Q: After two successful interviews with a professional association, the director of human resources called me to say they wanted to offer me the position, and that her assistant would call me to make the final offer because she had to go to a conference. Sure enough, the assistant called to offer the job, and I accepted. We discussed the salary, and I told her I would be giving my job a two-week notice the next day. She said I would be expected to start work on the first possible day because they needed me right away. She congratulated me and said she would send me some papers in the mail.
I resigned from my job.
Four days later, the human resources director called to discuss the salary. I couldn't understand it because I thought we had already agreed on the amount. I agreed to meet with her. But when we met, she told me that three other people were up for the position and that they would make a decision within a few days. I was in shock. I'd been told I was hired.
Now I know I won't be hired there. My employer, fortunately, has allowed me to stay while I look for another job, but I'll need to leave now. What can be done? I want these people to pay.
A: Ouch! Here's a similar tale:
Q: I was hired by a security company that performs security for a cruise line. When I was hired, I was told to resign from my previous job because they needed me to start working the next day. They issued me uniforms, a company ID and an employee handbook, and gave me 10 hours of special training.
A few hours before I was to start, I received a phone call telling me not to go because the contract the security company had with the cruise line had been placed on hold. They aren't sure how long this might last. Now I'm without a job because the company lied to me. Is there anything I can do about it?
A: That's really rough. And it's a practice that seems to be on the rise, particularly among companies undergoing restructuring or management turbulence.
''They can want a position one day and then they change their mind and don't want it the next day,'' said Jan Greenwood, vice president of A.T. Kearney, a management consulting and executive recruitment firm in Alexandria, Va.
This happens most frequently to young people and lower-level workers, Greenwood said; less often to older workers and executives, who are more adept at spotting signs of trouble.
They're also more likely to demand written agreements known as job-offer letters, which include a written offer of employment, job requirements, salary, expected work hours, and a schedule for salary and performance reviews. The letter should be hand-signed by the hiring supervisor and sent by mail or delivery service, not via e-mail, to ensure everybody understands it's a serious legal commitment, Greenwood said. The prospective worker should also sign it, make copies and send a copy to the employer. Both parties should keep a copy for their records.
''Never quit your job until you have a written offer in hand from the other company,'' said Greenwood, ''It's a basic rule of thumb.''
A verbal job offer generally isn't binding, said employment lawyer John Canoni: ''An oral contract isn't worth the paper it isn't written on.''
For most workers, the question of recourse is murky. Sometimes employees can sue for damages if they can prove they suffered serious financial damage.

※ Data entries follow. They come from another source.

(** ** The whole invariant *)

Record cfg_ok (c : S3FifoConfig) : Prop := mk_cfg_ok {
  co_small : 1 ≤ small_capacity c < live_capacity c;
  co_live : live_capacity c ≤ usize_max;
  co_ghost : 1 ≤ ghost_capacity c;
  co_owner : 1 ≤ max_entries_per_owner c ≤ usize_max;
  co_window : 1 ≤ fallback_window c ≤ usize_max;
}.

Record inv p : Prop := mk_inv {
  inv_core : core_inv p;
  inv_cfg : cfg_ok (cfg p);
  inv_small : len (small p) ≤ small_capacity (cfg p);
  inv_main : len (main p) ≤ main_capacity p;
  inv_budget : ∀ o, owned (live_owners p) o ≤ max_entries_per_owner (cfg p);
  inv_window : len (recent_signals p) ≤ fallback_window (cfg p);
}.

Lemma capacities_sum p :
  cfg_ok (cfg p) → main_capacity p = live_capacity (cfg p) - small_capacity (cfg p) ∧
  1 ≤ main_capacity p.
Proof. intros [Hs _ _ _ _]. unfold main_capacity. int_lia. Qed.

(** The outcome of an operation that leaves [k] live in tier [t]. *)
Definition placed p q k t : Prop :=
  inv q ∧ frame p q ∧ live_tiers q !! k = Some t.

(** The configured limits are [usize] values. *)
Definition config_in_range (c : S3FifoConfig) : Prop :=
  live_capacity c ≤ usize_max ∧ max_entries_per_owner c ≤ usize_max ∧
  fallback_window c ≤ usize_max.

Lemma policy_new_inv config : config_in_range config → inv (policy_new config).
Proof.
  intros (Hlive & Hmax & Hwmax). unfold policy_new. split; simpl.
  - split; simpl.
    + constructor.
    + intros k. rw lookup_empty. split; [done|]. by intros ?%not_elem_of_nil.
    + intros k. rw lookup_empty. split; [done|]. by intros ?%not_elem_of_nil.
    + intros k. unfold live_keys. simpl. rw lookup_empty.
      split; [by intros [? ?]|]. by intros ?%not_elem_of_nil.
    + done.
    + intros o n Ho. by rw lookup_empty in Ho.
    + apply ghost_wf_new. lia.
    + intros k [? Hk]. by rw /= lookup_empty in Hk.
    + lia.
  - split; simpl; unfold usize_max, u64_max in *; unfold sat_sub; lia.
  - unfold len. simpl. lia.
  - unfold main_capacity. int_lia.
  - intros o. unfold owned. rw map_filter_empty map_size_empty. lia.
  - unfold len. simpl. lia.
Qed.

In 1997, a New York manager was wooed to become a manager at a consulting company with a history of abruptly firing workers, according to Canoni. The manager demanded, and received, a job-offer letter to give himself more job security. He was terminated two months later. But because the company's letter had promised him a ''guaranteed recoverable draw of $120,000'' for the next two years, the man sued to get the quarter-million dollars he believed he was owed. In December, a New York appellate court ruled that his breach-of-contract lawsuit could proceed to trial.
For that reason, Canoni, who mainly represents employers, advises companies to draft these agreements cautiously so they don't open themselves up to future liability.
But workers who threaten prospective employers can find it hazardous. Greenwood said some employers have been known to hire the workers and then ''reorganize,'' laying the worker off -- a practice that would be completely legal.
''They can play hardball, too,'' she said.
Greenwood suggested the workers make an end run around human resources, raising the issue politely but firmly with the hiring supervisor, who may be unaware of what occurred. She said the worker should acknowledge that changes may have occurred but ask the company to fulfill its pledge of employment, perhaps in another position.
If it doesn't work, ''rush back to the previous employer and try to recapture your job,'' she said.